Task brief → Down to the last line, repeat the entries exactly.

Stored data →
——————————

(** ** Bits *)

Lemma u8_testbit z i : 0 <= i -> Z.testbit (u8 z) i = (i <? 8) && Z.testbit z i.
Proof.
  intros Hi. unfold u8. change 256 with (2 ^ 8).
  destruct (Z.ltb_spec i 8).
  - by rewrite Z.mod_pow2_bits_low.
  - by rewrite Z.mod_pow2_bits_high by lia.
Qed.

Lemma u32_testbit z i : 0 <= i -> Z.testbit (u32 z) i = (i <? 32) && Z.testbit z i.
Proof.
  intros Hi. unfold u32. change 4294967296 with (2 ^ 32).
  destruct (Z.ltb_spec i 32).
  - by rewrite Z.mod_pow2_bits_low.
  - by rewrite Z.mod_pow2_bits_high by lia.
Qed.

Lemma bounded_testbit w z i : 0 <= z < 2 ^ w -> 0 <= w <= i -> Z.testbit z i = false.
Proof.
  intros Hz Hi. rewrite <- (Z.mod_small z (2 ^ w)) by done.
  by apply Z.mod_pow2_bits_high.
Qed.

(** Two integers whose bits agree are equal; the bits of the operators are
    rewritten away and what is left is propositional. *)
Ltac zbits i Hi :=
  apply Z.bits_inj'; intros i Hi;
  repeat first
    [ rewrite u8_testbit by done | rewrite u32_testbit by done
    | rewrite Z.lor_spec | rewrite Z.land_spec | rewrite Z.lxor_spec
    | rewrite Z.ldiff_spec | rewrite Z.lnot_spec by done ].

Lemma u8_land a b : u8 (Z.land a b) = Z.land (u8 a) (u8 b).
Proof. zbits i Hi. by destruct (i <? 8), (Z.testbit a i), (Z.testbit b i). Qed.

Lemma u8_lor a b : u8 (Z.lor a b) = Z.lor (u8 a) (u8 b).
Proof. zbits i Hi. by destruct (i <? 8), (Z.testbit a i), (Z.testbit b i). Qed.

Lemma u32_lor a b : u32 (Z.lor a b) = Z.lor (u32 a) (u32 b).
Proof. zbits i Hi. by destruct (i <? 32), (Z.testbit a i), (Z.testbit b i). Qed.
(* ===== verification/LinuxApi.v ===== *)
(** * What the Linux drivers share of the kernel's interface

    The error numbers the drivers return, the encoding of ioctl command
    numbers (a parameter: the macros of <linux/ioctl.h> are not part of the
    repository) and C strings. *)

From S2P Require Import Prelude CMonad.

Definition EPERM := 1.
Definition ENOENT := 2.
Definition EIO := 5.
Definition ENOMEM := 12.
Definition EFAULT := 14.
Definition ENODEV := 19.
Definition EINVAL := 22.
Definition CAP_SYS_RAWIO := 17.

(** The command encoding: direction, magic, number, size of the argument.
    The drivers rely on commands of different numbers being different. *)
Class IoctlAbi := {
  ioc : Z -> Z -> Z -> Z -> Z;
  ioc_inj d t n s d' t' n' s' :
    0 <= n < 256 -> 0 <= n' < 256 -> ioc d t n s = ioc d' t' n' s' -> n = n'
}.

Definition IOC_NONE := 0.
Definition IOC_WRITE := 1.
Definition IOC_READ := 2.

Definition _IO `{IoctlAbi} (t n : Z) : Z := ioc IOC_NONE t n 0.
Definition _IOR `{IoctlAbi} (t n size : Z) : Z := ioc IOC_READ t n size.
Definition _IOW `{IoctlAbi} (t n size : Z) : Z := ioc IOC_WRITE t n size.

(** The asm-generic layout, as an instance for the witnesses. *)
Definition generic_ioc (d t n s : Z) : Z := d * 1073741824 + s * 65536 + t * 256 + n.

Lemma generic_ioc_inj d t n s d' t' n' s' :
  0 <= n < 256 -> 0 <= n' < 256 -> generic_ioc d t n s = generic_ioc d' t' n' s' -> n = n'.
Proof. unfold generic_ioc. lia. Qed.

Definition generic_ioctl_abi : IoctlAbi :=
  {| ioc := generic_ioc; ioc_inj := generic_ioc_inj |}.

Lemma ioc_neqb `{IoctlAbi} d t n s d' t' n' s' :
  0 <= n < 256 -> 0 <= n' < 256 -> n <> n' -> (ioc d t n s =? ioc d' t' n' s') = false.
Proof. intros ?? Hn. apply Z.eqb_neq. intros E. by eapply Hn, ioc_inj. Qed.

(** Decide every test between two commands of the goal. *)
Ltac ioctl_cases :=
  rewrite ?Z.eqb_refl; repeat (rewrite ioc_neqb by lia); rewrite ?Z.eqb_refl.

(** Rounding up to a multiple: the ALIGN macro of <linux/kernel.h>, a parameter
    with the law its documentation states. *)
Class AlignMacro := {
  ALIGN : Z -> Z -> Z;
  ALIGN_spec x a :
    0 <= x -> 0 < a -> x <= ALIGN x a < x + a /\ ALIGN x a mod a = 0
}.

Lemma ALIGN_multiple `{AlignMacro} x a : 0 <= x -> 0 < a -> x mod a = 0 -> ALIGN x a = x.
Proof.
  intros Hx Ha Hm. destruct (ALIGN_spec x a Hx Ha) as [Hb Hm'].
  assert ((ALIGN x a - x) mod a = 0) as E by (by rewrite Zminus_mod, Hm, Hm').
  rewrite Z.mod_small in E by lia. lia.
Qed.

(** The least multiple of [a] above [x], as an instance. *)
Lemma round_up_spec x a :
  0 <= x -> 0 < a -> x <= (x + a - 1) / a * a < x + a /\ ((x + a - 1) / a * a) mod a = 0.
Proof.
  intros Hx Ha. rewrite Z.mod_mul by lia.
  pose proof (Z.div_mod (x + a - 1) a ltac:(lia)).
  pose proof (Z.mod_pos_bound (x + a - 1) a ltac:(lia)). lia.
Qed.

Definition round_up : AlignMacro :=
  {| ALIGN x a := (x + a - 1) / a * a; ALIGN_spec := round_up_spec |}.

(** The two halves of a device number, as printed (<linux/kdev_t.h>). *)
Definition MAJOR (dev : Z) : Z := Z.shiftr dev 20.
Definition MINOR (dev : Z) : Z := Z.land dev 0xFFFFF.

(** ** C strings *)

(** The characters of a C string: up to the first NUL, [None] when the block
    holds none (the reader runs past its end). *)
Fixpoint cstr (b : bytes) : option bytes :=
  match b with
  | [] => None
  | c :: b => if c =? 0 then Some [] else (fun r => c :: r) <$> cstr b
  end.

Lemma cstr_terminated (b : bytes) : Exists (fun c => c = 0) b -> exists r, cstr b = Some r.
Proof.
  induction 1 as [c b ->|c b _ [r IH]]; simpl; [by eexists|].
  rewrite IH. destruct (c =? 0); by eexists.
Qed.

Lemma cstr_set0 (b : bytes) i b' : buf_set b i 0 = Some b' -> exists r, cstr b' = Some r.
Proof.
  unfold buf_set, zlen. case_match eqn:C; [|done]. intros [= <-].
  apply andb_prop in C as [H1 H2]. apply Z.leb_le in H1. apply Z.ltb_lt in H2.
  apply cstr_terminated, Exists_exists. exists 0. split; [|done].
  apply list_elem_of_lookup. exists (Z.to_nat i). apply list_lookup_insert_eq. lia.
Qed.

(** The bytes of a string literal. *)
Definition str_bytes (s : string) : bytes :=
  map (fun c => Z.of_N (Ascii.N_of_ascii c)) (String.list_ascii_of_string s).

Lemma str_bytes_range s : Forall (fun c => 0 <= c < 256) (str_bytes s).
Proof.
  apply Forall_forall. intros c Hc. apply list_elem_of_In, in_map_iff in Hc.
  destruct Hc as (a & <- & _). pose proof (Ascii.N_ascii_bounded a). lia.
Qed.

(** A C string made of bytes other than NUL. *)
Lemma cstr_app (b r : bytes) : Forall (fun c => c <> 0) b -> cstr (b ++ 0 :: r) = Some b.
Proof.
  induction 1 as [|c b Hc _ IH]; [done|]. cbn [app cstr].
  destruct (Z.eqb_spec c 0); [done|]. by rewrite IH.
Qed.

——————————

Expected output →
(** ** Bits *)

Lemma u8_testbit z i : 0 <= i -> Z.testbit (u8 z) i = (i <? 8) && Z.testbit z i.
Proof.
  intros Hi. unfold u8. change 256 with (2 ^ 8).
  destruct (Z.ltb_spec i 8).
  - by rewrite Z.mod_pow2_bits_low.
  - by rewrite Z.mod_pow2_bits_high by lia.
Qed.

Lemma u32_testbit z i : 0 <= i -> Z.testbit (u32 z) i = (i <? 32) && Z.testbit z i.
Proof.
  intros Hi. unfold u32. change 4294967296 with (2 ^ 32).
  destruct (Z.ltb_spec i 32).
  - by rewrite Z.mod_pow2_bits_low.
  - by rewrite Z.mod_pow2_bits_high by lia.
Qed.

Lemma bounded_testbit w z i : 0 <= z < 2 ^ w -> 0 <= w <= i -> Z.testbit z i = false.
Proof.
  intros Hz Hi. rewrite <- (Z.mod_small z (2 ^ w)) by done.
  by apply Z.mod_pow2_bits_high.
Qed.

(** Two integers whose bits agree are equal; the bits of the operators are
    rewritten away and what is left is propositional. *)
Ltac zbits i Hi :=
  apply Z.bits_inj'; intros i Hi;
  repeat first
    [ rewrite u8_testbit by done | rewrite u32_testbit by done
    | rewrite Z.lor_spec | rewrite Z.land_spec | rewrite Z.lxor_spec
    | rewrite Z.ldiff_spec | rewrite Z.lnot_spec by done ].

Lemma u8_land a b : u8 (Z.land a b) = Z.land (u8 a) (u8 b).
Proof. zbits i Hi. by destruct (i <? 8), (Z.testbit a i), (Z.testbit b i). Qed.

Lemma u8_lor a b : u8 (Z.lor a b) = Z.lor (u8 a) (u8 b).
Proof. zbits i Hi. by destruct (i <? 8), (Z.testbit a i), (Z.testbit b i). Qed.

Lemma u32_lor a b : u32 (Z.lor a b) = Z.lor (u32 a) (u32 b).
Proof. zbits i Hi. by destruct (i <? 32), (Z.testbit a i), (Z.testbit b i). Qed.
(* ===== verification/LinuxApi.v ===== *)
(** * What the Linux drivers share of the kernel's interface

    The error numbers the drivers return, the encoding of ioctl command
    numbers (a parameter: the macros of <linux/ioctl.h> are not part of the
    repository) and C strings. *)

From S2P Require Import Prelude CMonad.

Definition EPERM := 1.
Definition ENOENT := 2.
Definition EIO := 5.
Definition ENOMEM := 12.
Definition EFAULT := 14.
Definition ENODEV := 19.
Definition EINVAL := 22.
Definition CAP_SYS_RAWIO := 17.

(** The command encoding: direction, magic, number, size of the argument.
    The drivers rely on commands of different numbers being different. *)
Class IoctlAbi := {
  ioc : Z -> Z -> Z -> Z -> Z;
  ioc_inj d t n s d' t' n' s' :
    0 <= n < 256 -> 0 <= n' < 256 -> ioc d t n s = ioc d' t' n' s' -> n = n'
}.

Definition IOC_NONE := 0.
Definition IOC_WRITE := 1.
Definition IOC_READ := 2.

Definition _IO `{IoctlAbi} (t n : Z) : Z := ioc IOC_NONE t n 0.
Definition _IOR `{IoctlAbi} (t n size : Z) : Z := ioc IOC_READ t n size.
Definition _IOW `{IoctlAbi} (t n size : Z) : Z := ioc IOC_WRITE t n size.

(** The asm-generic layout, as an instance for the witnesses. *)
Definition generic_ioc (d t n s : Z) : Z := d * 1073741824 + s * 65536 + t * 256 + n.

Lemma generic_ioc_inj d t n s d' t' n' s' :
  0 <= n < 256 -> 0 <= n' < 256 -> generic_ioc d t n s = generic_ioc d' t' n' s' -> n = n'.
Proof. unfold generic_ioc. lia. Qed.

Definition generic_ioctl_abi : IoctlAbi :=
  {| ioc := generic_ioc; ioc_inj := generic_ioc_inj |}.

Lemma ioc_neqb `{IoctlAbi} d t n s d' t' n' s' :
  0 <= n < 256 -> 0 <= n' < 256 -> n <> n' -> (ioc d t n s =? ioc d' t' n' s') = false.
Proof. intros ?? Hn. apply Z.eqb_neq. intros E. by eapply Hn, ioc_inj. Qed.

(** Decide every test between two commands of the goal. *)
Ltac ioctl_cases :=
  rewrite ?Z.eqb_refl; repeat (rewrite ioc_neqb by lia); rewrite ?Z.eqb_refl.

(** Rounding up to a multiple: the ALIGN macro of <linux/kernel.h>, a parameter
    with the law its documentation states. *)
Class AlignMacro := {
  ALIGN : Z -> Z -> Z;
  ALIGN_spec x a :
    0 <= x -> 0 < a -> x <= ALIGN x a < x + a /\ ALIGN x a mod a = 0
}.

Lemma ALIGN_multiple `{AlignMacro} x a : 0 <= x -> 0 < a -> x mod a = 0 -> ALIGN x a = x.
Proof.
  intros Hx Ha Hm. destruct (ALIGN_spec x a Hx Ha) as [Hb Hm'].
  assert ((ALIGN x a - x) mod a = 0) as E by (by rewrite Zminus_mod, Hm, Hm').
  rewrite Z.mod_small in E by lia. lia.
Qed.

(** The least multiple of [a] above [x], as an instance. *)
Lemma round_up_spec x a :
  0 <= x -> 0 < a -> x <= (x + a - 1) / a * a < x + a /\ ((x + a - 1) / a * a) mod a = 0.
Proof.
  intros Hx Ha. rewrite Z.mod_mul by lia.
  pose proof (Z.div_mod (x + a - 1) a ltac:(lia)).
  pose proof (Z.mod_pos_bound (x + a - 1) a ltac:(lia)). lia.
Qed.

Definition round_up : AlignMacro :=
  {| ALIGN x a := (x + a - 1) / a * a; ALIGN_spec := round_up_spec |}.

(** The two halves of a device number, as printed (<linux/kdev_t.h>). *)
Definition MAJOR (dev : Z) : Z := Z.shiftr dev 20.
Definition MINOR (dev : Z) : Z := Z.land dev 0xFFFFF.

(** ** C strings *)

(** The characters of a C string: up to the first NUL, [None] when the block
    holds none (the reader runs past its end). *)
Fixpoint cstr (b : bytes) : option bytes :=
  match b with
  | [] => None
  | c :: b => if c =? 0 then Some [] else (fun r => c :: r) <$> cstr b
  end.

Lemma cstr_terminated (b : bytes) : Exists (fun c => c = 0) b -> exists r, cstr b = Some r.
Proof.
  induction 1 as [c b ->|c b _ [r IH]]; simpl; [by eexists|].
  rewrite IH. destruct (c =? 0); by eexists.
Qed.

Lemma cstr_set0 (b : bytes) i b' : buf_set b i 0 = Some b' -> exists r, cstr b' = Some r.
Proof.
  unfold buf_set, zlen. case_match eqn:C; [|done]. intros [= <-].
  apply andb_prop in C as [H1 H2]. apply Z.leb_le in H1. apply Z.ltb_lt in H2.
  apply cstr_terminated, Exists_exists. exists 0. split; [|done].
  apply list_elem_of_lookup. exists (Z.to_nat i). apply list_lookup_insert_eq. lia.
Qed.

(** The bytes of a string literal. *)
Definition str_bytes (s : string) : bytes :=
  map (fun c => Z.of_N (Ascii.N_of_ascii c)) (String.list_ascii_of_string s).

Lemma str_bytes_range s : Forall (fun c => 0 <= c < 256) (str_bytes s).
Proof.
  apply Forall_forall. intros c Hc. apply list_elem_of_In, in_map_iff in Hc.
  destruct Hc as (a & <- & _). pose proof (Ascii.N_ascii_bounded a). lia.
Qed.

(** A C string made of bytes other than NUL. *)
Lemma cstr_app (b r : bytes) : Forall (fun c => c <> 0) b -> cstr (b ++ 0 :: r) = Some b.
Proof.
  induction 1 as [|c b Hc _ IH]; [done|]. cbn [app cstr].
  destruct (Z.eqb_spec c 0); [done|]. by rewrite IH.
Qed.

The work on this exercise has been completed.